Excerpted data Block Start
(** An ERC-20 deposit through the registered portal. *)
Lemma portal_deposit_spec ctx w img kind : ledger_wf (ledger w) img -> profile (cfg (drive (ledger w))) <> ProfileSingleAsset ->
  tx_isDeposit ctx = true -> portalKind (tx_sender ctx) (ledger w) = Some kind -> kind <> PORTAL_ETHER ->
  72 <= zlen (tx_data ctx) ->
  let a := addressAt (tx_data ctx) 0 in let b := addressAt (tx_data ctx) 20 in let v := uint256At (tx_data ctx) 40 in
  valid_address b -> v <> 0 ->
  wp (portal_advance ctx) w (fun o w' => match o with
    | Val OAccept => (exists id img', token_minted (ledger w) img a id b v (ledger w') img')
        /\ emissions (sink w') = emissions (sink w) ++ [log_notice (l2TokenAddress a) (transferLog ZERO_ADDRESS b v)]
    | Exn e => mint_refused (ledger w) a e
    | _ => False end).
Proof.
  intros Hwf Hp Hd Hk Hne Hz a b v Hb Hv. unfold portal_advance. rewrite Hd. cbn [negb]. apply wp_bind.
  unfold wp at 1, asks, gets. cbn [fst snd]. rewrite Hk. rewrite (proj2 (Z.eqb_neq _ _)) by done.
  rewrite (proj2 (Z.ltb_ge _ _)) by done. apply (mint_then a b v _ w img); try done.
  - unfold a, addressAt. apply zlen_slice. unfold fits. lia.
  - intros id l' img' Hm. apply out_log_then. split; [by exists id, img'|done].
Qed.

(** The same deposit relayed to the standard bridge. *)
Lemma finalize_deposit_spec m cd w img localToken remoteToken from to v extra : ledger_wf (ledger w) img ->
  profile (cfg (drive (ledger w))) <> ProfileSingleAsset ->
  decodeL2Bridge (m_message m) = Val (finalizeBridgeERC20 localToken remoteToken from to v extra) ->
  zlen remoteToken = 20 -> valid_address to -> v <> 0 ->
  wp (finalizeFromMessenger m cd) w (fun o w' => match o with
    | Val _ => m_sender m = l1Bridge cd /\ m_value m = 0 /\ localToken = l2TokenAddress remoteToken
        /\ (exists id img', token_minted (ledger w) img remoteToken id to v (ledger w') img')
        /\ emissions (sink w') = emissions (sink w) ++ [log_notice localToken (transferLog ZERO_ADDRESS to v);
             log_notice L2_BRIDGE_ADDRESS
               (erc20BridgeLog ERC20_BRIDGE_FINALIZED_TOPIC localToken remoteToken from to v extra)]
    | Exn e => (m_sender m <> l1Bridge cd \/ m_value m <> 0 \/ localToken <> l2TokenAddress remoteToken) /\ w' = w
        \/ mint_refused (ledger w) remoteToken e
    | Diverge => False end).
Proof.
  intros Hwf Hp Hd Hr Hto Hv. unfold finalizeFromMessenger.
  destruct (bytesEqual (m_sender m) (l1Bridge cd)) eqn:Hs; cbn [negb].
  2: { left. split; [left|done]. intros He. by rewrite He, bytesEqual_refl in Hs. }
  apply bytesEqual_eq in Hs. unfold tryDecodeCalldata. rewrite Hd.
  destruct (Z.eqb_spec (m_value m) 0) as [Hv0|Hv0]; cbn [negb]; [|left; split; [right; by left|done]].
  destruct (bytesEqual localToken (l2TokenAddress remoteToken)) eqn:Hl; cbn [negb].
  2: { left. split; [right; right|done]. intros He. by rewrite He, bytesEqual_refl in Hl. }
  apply bytesEqual_eq in Hl. apply (mint_then remoteToken to v _ w img); try done; [|by right].
  intros id l' img' Hm. apply out_log_then. split_and!; [done..|by exists id, img'|]. cbn. by rewrite <- app_assoc.
Qed.

(** ** Withdrawals *)

(** The message the bridge sends to L1, and everything it emits. *)
Definition release (cd : CrossDomainConfig) (remoteToken localToken from to : Address) (v gas : Z) (extra : Hex) (n : Z)
    : CrossDomainMessage :=
  mkMessage (encodeVersionedNonce n MESSAGE_VERSION) L2_BRIDGE_ADDRESS (l1Bridge cd) 0 gas
    (encodeFunctionData "finalizeBridgeERC20"
       [VAddress remoteToken; VAddress localToken; VAddress from; VAddress to; VUint v; VBytes extra]).
Definition sent_outputs (cd : CrossDomainConfig) (m : CrossDomainMessage) (nonce : Z) : list Emission :=
  let gas := baseGas (zlen (m_message m)) (m_minGasLimit m) in
  withdrawal_outputs (mkWithdrawal nonce L2_MESSENGER_ADDRESS (l1Messenger cd) (m_value m) gas (encodeRelayMessage m))
  ++ [log_notice L2_MESSENGER_ADDRESS (sentMessageLog (m_target m) (m_sender m) (m_message m) (m_nonce m) gas);
      log_notice L2_MESSENGER_ADDRESS (sentMessageExtension1Log (m_sender m) (m_value m))].

Lemma send_spec cd sender target message gas value w : 0 <= sink_input (sink w) < 2 ^ 208 -> 0 <= withdrawals (sink w) < 2 ^ 32 ->
  let n := 2 ^ 240 + sink_input (sink w) * 2 ^ 32 + withdrawals (sink w) in
  let m := mkMessage (encodeVersionedNonce (msgNonce (ram (ledger w))) MESSAGE_VERSION) sender target value gas message in
  returns (sendCrossDomainMessage cd sender target message gas value) w (fun _ w' =>
    emissions (sink w') = emissions (sink w) ++ sent_outputs cd m n
    /\ drive (ledger w') = drive (set_journal (journal (ledger w')) (ledger w)) /\ facades (ledger w') = facades (ledger w)
    /\ ram (ledger w') = put_msgNonce (msgNonce (ram (ledger w)) + 1) (ram (ledger w))).
Proof.
  intros Hidx Hord n m. unfold sendCrossDomainMessage. apply returns_bind. apply returns_zoom. unfold nextMessageNonce.
  apply returns_bind, returns_gets. apply returns_bind, returns_modify. apply returns_bind, returns_modify.
  apply returns_ret. set (w1 := set_ledger _ w). apply returns_bind.
  eapply returns_mono; [by apply (out_withdrawal_spec w1)|]. intros [] w2 (Hl & _ & He).
  apply returns_bind, returns_modify, returns_modify. cbn [set_sink sink emissions ledger withdrawals sink_input].
  rewrite He, Hl. split_and!; try done. unfold sent_outputs. by rewrite <- !app_assoc.
Qed.

(** The ledger with [v] of token [id] burned from [s], and the message counter
    one further. *)
Definition token_burned l img (id : Z) (s : Address) (v : Z) l' img' : Prop :=
  ledger_wf l' img' /\ same_cache l l'
  /\ (forall id' a', 0 <= id' < zlen (tokens_ (drive l)) ->
        lbalance l img' id' a' = lbalance l img id' a' - if decide ((id', a') = (id, s)) then v else 0)
  /\ (forall id', totalSupply id' l' = totalSupply id' l - if decide (id' = id) then v else 0)
  /\ (forall a', account_view l img' a' = account_view l img a')
  /\ msgNonce (ram l') = msgNonce (ram l) + 1.

Lemma debited_burned l img id s v l1 img1 l' : token_set l img id s (lbalance l img id s - v)
    (put_total id (totalSupply id l - v) (ram l)) l1 img1 ->
  drive l' = drive (set_journal (journal l') l1) -> facades l' = facades l1 ->
  ram l' = put_msgNonce (msgNonce (ram l1) + 1) (ram l1) -> token_burned l img id s v l' img1.
Proof.
  intros (Hwf1 & (Hc & Ht & Ho) & Hf & Hr & Hat & Hoth & Hacc) Hd Hf' Hr'.
  assert (Hsc : same_cache l l') by (unfold same_cache; rewrite Hd; by split_and!).
  split_and!; [|done| | |done|by rewrite Hr', Hr].
  - destruct Hwf1 as [[Hh H1 H2 H3 H4 H5 H6 H7 H8 H9] Hfac]. split; [rewrite Hd; by constructor|]. rewrite Hf', Hfac, Hd. done.
  - intros id' a' Hid'. case_decide as He; [injection He as -> ->; by rewrite Hat|]. rewrite Hoth by done. lia.
  - intros id'. unfold totalSupply in *. rewrite Hr', Hr. simpl. destruct (decide (id' = id)) as [->|Hne].
    + rewrite lookup_insert_eq. simpl. lia.
    + rewrite lookup_insert_ne by congruence. lia.
Qed.

(** The pair the bridge accepts: a façade the ledger routes, of that L1 token. *)
Definition known_pair l (localToken remoteToken : Address) : Prop :=
  exists f, tokenByL2Address localToken l = Some f /\ rf_l1Token f = remoteToken.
Excerpted data Block End
■ **What the task requires**: Print the lines above from the one with "localToken = l2TokenAddress remoteToken" through the one with "(erc20BridgeLog ERC20_BRIDGE_FINALIZED_TOPIC localToken", both included, exactly as written and nothing more.

■ **The answer**:
    | Val _ => m_sender m = l1Bridge cd /\ m_value m = 0 /\ localToken = l2TokenAddress remoteToken
        /\ (exists id img', token_minted (ledger w) img remoteToken id to v (ledger w') img')
        /\ emissions (sink w') = emissions (sink w) ++ [log_notice localToken (transferLog ZERO_ADDRESS to v);
             log_notice L2_BRIDGE_ADDRESS
               (erc20BridgeLog ERC20_BRIDGE_FINALIZED_TOPIC localToken remoteToken from to v extra)]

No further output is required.